This research guide assists parties seeking an Ex Parte Order.
This guide is not intended as a substitute for doing your own research.
What is an Ex Parte Application?
Normally, both parties to a case have the right to prepare and present their sides of the story before the judge makes a decision. However, for certain urgent requests, you may file an Ex Parte Application, which requests the Court to make a decision in a short amount of time. Because notice requirements ensure the procedure is fair for everyone, these applications are only granted in limited emergency situations, or cases that do not affect the other partes' rights, such as requests to correct clerical errors.
The procedure for an ex parte application is relatively informal, and does not have the same notice requirements as other motions.

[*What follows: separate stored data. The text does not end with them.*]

(** Planning leaves a ring ready for what it started, and untouched where it fails. *)
Definition planned_ok (p : Par6Planner W) (res : result WireError InFlightKind * Par6Planner W) : Prop :=
  ring_ok (p_ring p) -> ring_ok (p_ring (snd res)) /\
  match fst res with
  | Ok k => motion_ok (p_ring (snd res)) (p_pushed (snd res)) k
  | Err _ => p_ring (snd res) = p_ring p /\ p_pushed (snd res) = p_pushed p
  end.

Lemma ring_sample_meta p q i n k plot : s_meta (ring_sample p q i n k plot) = mkSampleMeta i i (k + 1 =? n)%nat.
Proof.
  destruct plot as [[x y] z]. cbn [ring_sample]. destruct (pd_feedforward (p_world p) x y z); [|done].
  by destruct (pd_feedforward (p_world p) x zeros64 y).
Qed.

Lemma start_exec_planned q plots seen p : planned_ok p (start_exec q plots seen p).
Proof.
  intros Hr. unfold start_exec. destruct (pd_accel_gate _ _); [done|]. destruct (pd_collision_gate _ _ _) as [[e [l|]]|]; [done..|].
  destruct (begin_fields (p_ring p) Hr) as (B1 & B2 & B3 & B4). cbn [fst snd]. cbn [p_ring p_pushed feed send_core link_send pp_fed pp_link pp_next_ring_index pp_ring].
  split; [done|]. cbn [motion_ok]. pose proof Hr as (_ & Hf & Hi). rewrite B2, B3, B4.
  assert (Hold : Forall (fun sl => sl_generation sl < r_fill_generation (p_ring p) + 1) (ring_items (p_ring p))).
  { eapply List.Forall_impl; [|exact Hi]. cbn. intros. lia. }
  assert (Hc : current_slots (fst (begin_generation (p_ring p))) = []) by (unfold current_slots; rewrite B2, B3; by apply of_fill_none).
  rewrite Hc. split_and!; [lia|cbn; lia| |by exists (p_pushed p); rewrite app_nil_r|exists 0%nat, (ring_items (p_ring p)); by rewrite app_nil_r].
  intros k s Hk. rewrite list_lookup_imap in Hk. destruct (plots !! k) as [plot|]; [|done]. rewrite length_imap. injection Hk as <-. apply ring_sample_meta.
Qed.

Lemma start_plotted_planned v plotted p : planned_ok p (start_plotted v plotted p).
Proof.
  intros Hr. unfold start_plotted. destruct plotted as [pl|]; [|done]. destruct (pt_plots pl) as [|x l]; [done|].
  pose proof (start_exec_planned (vw_q v) (x :: l) (in_exec v) p Hr) as H. destruct (start_exec _ _ _ p) as [[k|e] p']; [|done].
  by destruct (pt_singularity pl).
Qed.

(** The calls that touch neither the ring nor what is in flight. *)
Definition aside (p p' : Par6Planner W) : Prop := p_ring p' = p_ring p /\ p_pushed p' = p_pushed p /\ p_inflight p' = p_inflight p.

Lemma aside_fed p p' : aside p p' -> fed_ok p -> fed_ok p'.
Proof. intros (E1 & E2 & E3) [H1 H2]. unfold fed_ok. by rewrite E1, E2, E3. Qed.

Lemma tool_action_aside v cmd p : aside p (snd (start_tool_action v cmd p)).
Proof.
  unfold start_tool_action, plain_action. destruct (p_tool p); [|done].
  repeat case_bool_decide; try (by destruct (ta_params cmd)); try done.
  destruct (scalars 3 _) as [[|a [|b [|c [|]]]]|]; try done. destruct (scalar_refusal a b c); [done|]. by destruct (gripper_calibrated v).
Qed.

Lemma adopt_tool_aside v name p : aside p (snd (adopt_tool v name p)).
Proof.
  unfold adopt_tool. destruct (eq_ignore_case _ _); [done|]. destruct (List.find _ _); [|done].
  destruct (drive_refusal _ _ _); [done|]. by destruct (pd_rebuild _ _ _).
Qed.

Lemma follow_drive_aside v p : aside p (follow_drive_tool v p).
Proof.
  unfold follow_drive_tool. destruct (_ || _); [done|]. destruct (drive_info v) as [d|]; [|done]. destruct (di_tool_id d =? 0); [done|].
  destruct (_ || _); [done|]. destruct (tool_by_can_id _ _) as [t|]; [|done].
  pose proof (adopt_tool_aside v (str_bytes (tl_name t)) p) as H. by destruct (adopt_tool v _ p) as [[[]|] ?].
Qed.

Lemma plan_one_planned v cmd p : planned_ok p (plan_one v cmd p).
Proof.
  intros Hr. destruct cmd; cbn [plan_one]; try done; try by apply start_plotted_planned.
  - case_bool_decide; [done|]. destruct (_ && _); [by apply start_plotted_planned|done].
  - pose proof (adopt_tool_aside v (st_tool_name p0) p) as (E1 & E2 & _). destruct (adopt_tool v _ p) as [[[]|] ?]; cbn in *; by rewrite ?E1, ?E2.
  - pose proof (tool_action_aside v p0 p) as (E1 & E2 & _). destruct (start_tool_action v p0 p) as [[]?]; cbn in *; by rewrite ?E1, ?E2.
Qed.

Lemma plan_command_planned v cmd rest p : ring_ok (p_ring p) -> ring_ok (p_ring (snd (plan_command v cmd rest p))) /\
  match fst (plan_command v cmd rest p) with
  | Ok (k, _) => motion_ok (p_ring (snd (plan_command v cmd rest p))) (p_pushed (snd (plan_command v cmd rest p))) k
  | Err _ => p_ring (snd (plan_command v cmd rest p)) = p_ring p /\ p_pushed (snd (plan_command v cmd rest p)) = p_pushed p
  end.
Proof.
  intros Hr. unfold plan_command. destruct (blend_chain_len cmd rest) as [n|].
  - pose proof (start_plotted_planned v (pd_plan (p_world p) (p_profile p) (vw_q v) (cmd :: map oq_cmd (take n rest))) p Hr) as H.
    unfold start_motion. by destruct (start_plotted _ _ p) as [[]?].
  - pose proof (plan_one_planned v cmd p Hr) as H. by destruct (plan_one v cmd p) as [[]?].
Qed.

Lemma start_fed v batch p : fed_ok p -> fed_ok (snd (start v batch p)).
Proof.
  intros [Hr Hm]. destruct batch as [|head rest]; [done|]. cbn [start].
  pose proof (plan_command_planned v (oq_cmd head) rest p Hr) as [H1 H2]. pose proof (plan_command_keeps v (oq_cmd head) rest p) as [E _].
  destruct (plan_command v (oq_cmd head) rest p) as [[[k n]|e] p']; cbn [fst snd] in *; [by apply pump_fed; split|].
  destruct H2 as [E1 E2]. split; [by rewrite E1|]. by rewrite E1, E2, E.
Qed.

Lemma idle_fed p : ring_ok (p_ring p) -> p_inflight p = None -> fed_ok p.
Proof. intros H E. split; [done|]. by rewrite E. Qed.

Lemma discard_fed p : ring_ok (p_ring p) -> fed_ok (discard_planned p).
Proof. intros H. apply idle_fed; [|done]. by apply mark_fields. Qed.

Lemma tend_fed v p : fed_ok p -> fed_ok (tend v p).
Proof.
  intros H. unfold tend. destruct (is_exec (p_inflight p)); [by apply pump_fed|].
  apply (aside_fed _ _ (follow_drive_aside v _)). revert H. apply aside_fed. unfold update_enablement. by destruct (pd_probe _ _) as [w [en|]].
Qed.

(** A verdict is told of the same motion. *)
Lemma verdict_motion v fl r pushed : motion_ok r pushed (if_kind fl) -> motion_ok r pushed (if_kind (fst (verdict_of v fl))).
Proof.
  destruct fl as [i t k]. cbn [verdict_of]. destruct (ss_error_active _); [done|]. destruct k; try done; [by destruct (_ && _)|by destruct seen_homing].
Qed.

Lemma finish_fed fl verdict p : ring_ok (p_ring p) -> motion_ok (p_ring p) (p_pushed p) (if_kind fl) -> fed_ok (snd (finish fl verdict p)).
Proof.
  intros Hr Hm. unfold finish. destruct verdict as [[c|e]|]; cbn [snd]; [by apply idle_fed| |by split].
  destruct (is_tool _); [by apply idle_fed|]. apply (aside_fed (discard_planned (pp_inflight (Some fl) p))); [done|]. by apply discard_fed.
Qed.

Lemma poll_fed v p : fed_ok p -> fed_ok (snd (poll v p)).
Proof.
  intros H. unfold poll. pose proof (tend_fed v p H) as [Hr Hm]. destruct (p_invalidated (tend v p)); [by split|].
  destruct (p_inflight (tend v p)) as [fl|] eqn:Ef; [|by apply idle_fed]. pose proof (verdict_motion v fl _ _ Hm) as Hm'.
  destruct (verdict_of v fl) as [fl' verdict]. cbn [fst] in Hm'. set (q := pp_inflight None (tend v p)).
  assert (Hfin : forall vd, fed_ok (snd (finish fl' vd q))) by (intros; by apply finish_fed).
  unfold after_verdict. destruct verdict as [[c|e]|]; [|apply Hfin..]. destruct (is_home (if_kind fl')) eqn:Eh; [|apply Hfin].
  assert (Hhome : forall r pushed, motion_ok r pushed (if_kind fl')) by (by destruct (if_kind fl')).
  pose proof (start_plotted_planned v (pd_home_return (p_world q) (p_profile q) (vw_q v)) q Hr) as [H1 H2]. fold (start_home_return v q) in H1, H2.
  destruct (start_home_return v q) as [[k|e] p1]; cbn [fst snd] in *; [|by apply finish_fed].
  destruct k; try (by split); by apply finish_fed.
Qed.

Lemma revalidate_fed v p : fed_ok p -> fed_ok (revalidate_inflight v p).
Proof.
  intros [Hr Hm]. unfold revalidate_inflight. assert (Hp : fed_ok p) by (by split). destruct (p_inflight p) as [[i t []]|]; try done.
  destruct (pd_revalidate _ _ _) as [[e latch]|]; [|done].
  assert (Hl : p_ring (latch_collision latch p) = p_ring p) by (by destruct latch).
  apply (aside_fed (discard_planned (latch_collision latch p))); [done|]. apply discard_fed. by rewrite Hl.
Qed.

(** What the consumer takes from the front is never out of order. *)
Lemma consumer_fed p r : ring_wf r -> r_fill_generation r = r_fill_generation (p_ring p) -> r_flush_generation r = r_flush_generation (p_ring p) ->
  (exists gone, ring_items (p_ring p) = gone ++ ring_items r) -> fed_ok p -> fed_ok (pp_ring r p).
Proof.
  intros Hwf E1 E2 [gone E3] [(Hw & Hf & Hi) Hm]. assert (Hr : ring_ok r).
  { split_and!; [done|lia|]. rewrite E1. rewrite E3 in Hi. by apply Forall_app in Hi as [_ Hi]. }
  split; [done|]. cbn [p_inflight p_ring p_pushed pp_ring]. destruct (p_inflight p) as [[i t k]|]; [|done]. destruct k as [|ri samples cursor seen| | | |]; try done.
  cbn [if_kind motion_ok] in *. destruct Hm as (M1 & M2 & M3 & M4 & (d & old & M5 & M6 & M7)). rewrite E1, E2. split_and!; [done..|].
  unfold current_slots in *. rewrite E1. rewrite E3 in M5, M7. set (g := r_fill_generation (p_ring p)) in *.
  pose proof (of_fill_current g (gone ++ ring_items r)) as Hcur. rewrite List.filter_app in M5, M7, Hcur. set (cur := List.filter (of_fill g) (ring_items r)) in *.
  apply Forall_app in Hcur as [Hg Hcur].
  destruct (Nat.le_gt_cases (length old) (length gone)) as [Hl|Hl].
  - (* the old part is gone *)
    assert (Hri : Forall (fun sl => sl_generation sl = g) (ring_items r)).
    { assert (Hall : Forall (fun sl => sl_generation sl = g) (drop (length gone) (gone ++ ring_items r))).
      { rewrite M5, drop_app_ge by lia. apply Forall_drop, Forall_app. done. }
      by rewrite drop_app_length in Hall. }
    exists (d + length (List.filter (of_fill g) gone))%nat, []. unfold cur. rewrite of_fill_all by done. split_and!; [done|constructor|].
    rewrite map_app in M7. rewrite <- drop_drop, <- M7. unfold cur. rewrite (of_fill_all g (ring_items r)) by done.
    by rewrite <- (length_map sl_sample (List.filter _ _)), drop_app_length.
  - assert (Hng : List.filter (of_fill g) gone = []).
    { apply of_fill_none. assert (Ht : take (length gone) (gone ++ ring_items r) = take (length gone) old) by (by rewrite M5, take_app_le by lia).
      rewrite take_app_length in Ht. rewrite Ht. by apply Forall_take. }
    rewrite Hng in M5, M7. cbn [app] in M5, M7. exists d, (drop (length gone) old). split_and!; [|by apply Forall_drop|done].
    assert (Hd : drop (length gone) (gone ++ ring_items r) = drop (length gone) (old ++ cur)) by (by rewrite M5).
    rewrite drop_app_length, drop_app_le in Hd by lia. done.
Qed.

Lemma pop_fed p : fed_ok p -> fed_ok (pp_ring (fst (pop (p_ring p))) p).
Proof.
  intros H. pose proof H as [(Hwf & _) _]. pose proof (pop_refines (p_ring p) Hwf) as Hp.
  assert (Hg : r_fill_generation (fst (pop (p_ring p))) = r_fill_generation (p_ring p) /\
    r_flush_generation (fst (pop (p_ring p))) = r_flush_generation (p_ring p)) by (unfold pop; by destruct (_ =? _)).
  destruct (pop (p_ring p)) as [r s]. destruct Hp as [Hw Hp]. cbn [fst] in *. destruct Hg as [G1 G2].
  apply consumer_fed; [done..| |done]. cbn [aq_run ring_abs aq_items aq_cap aq_fill aq_bound] in Hp. injection Hp as _ Hp _.
  rewrite <- Hp. destruct (ring_items (p_ring p)) as [|x l]; [by exists []|by exists [x]].
Qed.

Lemma drop_marked_suffix bound l : exists gone, l = gone ++ drop_marked bound l.
Proof.
  induction l as [|sl l [gone IH]]; cbn; [by exists []|]. destruct (sl_generation sl >? bound); [by exists []|].
  exists (sl :: gone). cbn. by rewrite <- IH.
Qed.

(** A flush takes what is at or below its mark off the front. *)
Lemma flush_fields r : ring_wf r -> let r' := fst (clear_marked r) in
  ring_wf r' /\ r_fill_generation r' = r_fill_generation r /\ r_flush_generation r' = r_flush_generation r /\
  ring_items r' = drop_marked (r_flush_generation r) (ring_items r).
Proof.
  intros Hwf. pose proof (clear_marked_refines r Hwf) as Hp.
  assert (Hg : r_fill_generation (fst (clear_marked r)) = r_fill_generation r /\ r_flush_generation (fst (clear_marked r)) = r_flush_generation r) by done.
  destruct (clear_marked r) as [r' n]. destruct Hp as [Hw Hp]. cbn [fst] in *. destruct Hg as [G1 G2].
  cbn [aq_run ring_abs aq_items aq_cap aq_fill aq_bound] in Hp. by injection Hp as _ Hp _.
Qed.

Lemma flush_fed p : fed_ok p -> fed_ok (pp_ring (fst (clear_marked (p_ring p))) p).
Proof.
  intros H. pose proof H as [(Hwf & _) _]. destruct (flush_fields (p_ring p) Hwf) as (F1 & F2 & F3 & F4).
  apply consumer_fed; [done..| |done]. rewrite F4. apply drop_marked_suffix.
Qed.

Lemma drop_marked_above bound g l : bound < g -> List.filter (of_fill g) (drop_marked bound l) = List.filter (of_fill g) l.
Proof.
  intros Hlt. induction l as [|sl l IH]; [done|]. cbn. destruct (Z.gtb_spec (sl_generation sl) bound) as [Hg|Hg]; [done|].
  rewrite IH. unfold of_fill at 2. destruct (Z.eqb_spec (sl_generation sl) g); [lia|done].
Qed.

Lemma step_fed p o : fed_ok p -> fed_ok (snd (planner_step p o)).
Proof.
  intros H. pose proof H as [Hr _]. destruct o; cbn [planner_step snd]; try done.
  - by apply start_fed.
  - by apply poll_fed.
  - apply idle_fed; unfold cancel; by destruct (halt_tool && _).
  - unfold start_tool. destruct (negb _); [done|]. pose proof (tool_action_aside v cmd p) as Ha. revert H. apply aside_fed.
    by destruct (start_tool_action v cmd p) as [[]?].
  - unfold poll_tool. destruct (p_tool_stop p); [|done]. destruct (tool_settle _ _) as [[]|]; revert H; by apply aside_fed.
  - revert H. apply aside_fed. unfold sync.
    destruct (payload_eqb _ _); [|destruct (pd_set_payload _ _)]; case_bool_decide; destruct (profile_from_name _); done.
  - unfold planner_set_shapes. destruct (pd_set_shapes _ _ _) as [[w epoch]|]; [|done]. apply (revalidate_fed v (pp_world w p)). revert H. by apply aside_fed.
  - by apply pop_fed.
  - by apply flush_fed.
Qed.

Typically, the opposing party has the right to appear at the hearing and present their side of the case.
If the request will affect the other party's rights, the judge may only grant an ex parte motion if allowed by statute. In addition, the application will only be granted if there is a factual showing of irreperable harm, immediate danger, or another statutory basis for granting ex parte relief.
Examples of situations where the court may approve an ex parte order include, but are not limited to:
- Writ of possession for property that was stolen
- Temporary restraining order where there is immediate danger that property may become unavailble for levy
- Correcting a clerical error in a pleading
- Appointing a guardian ad litem
- Petition for an order prohibiting abuse
You may hear about ex parte applications in relation to injunctions. Provisional injunctions, which includes temporary restraining orders (TROs) and preliminary injunctions, are orders from the court that require someone to do or to stop doing something. Unlike a preliminary injunction, TROs may be granted ex parte, so long as all the other requirements for ex parte motions are met. If granted, a TRO will only last until until the court makes a decision on the matter at a later hearing, where all parties will recieve notice and have time to prepare their case.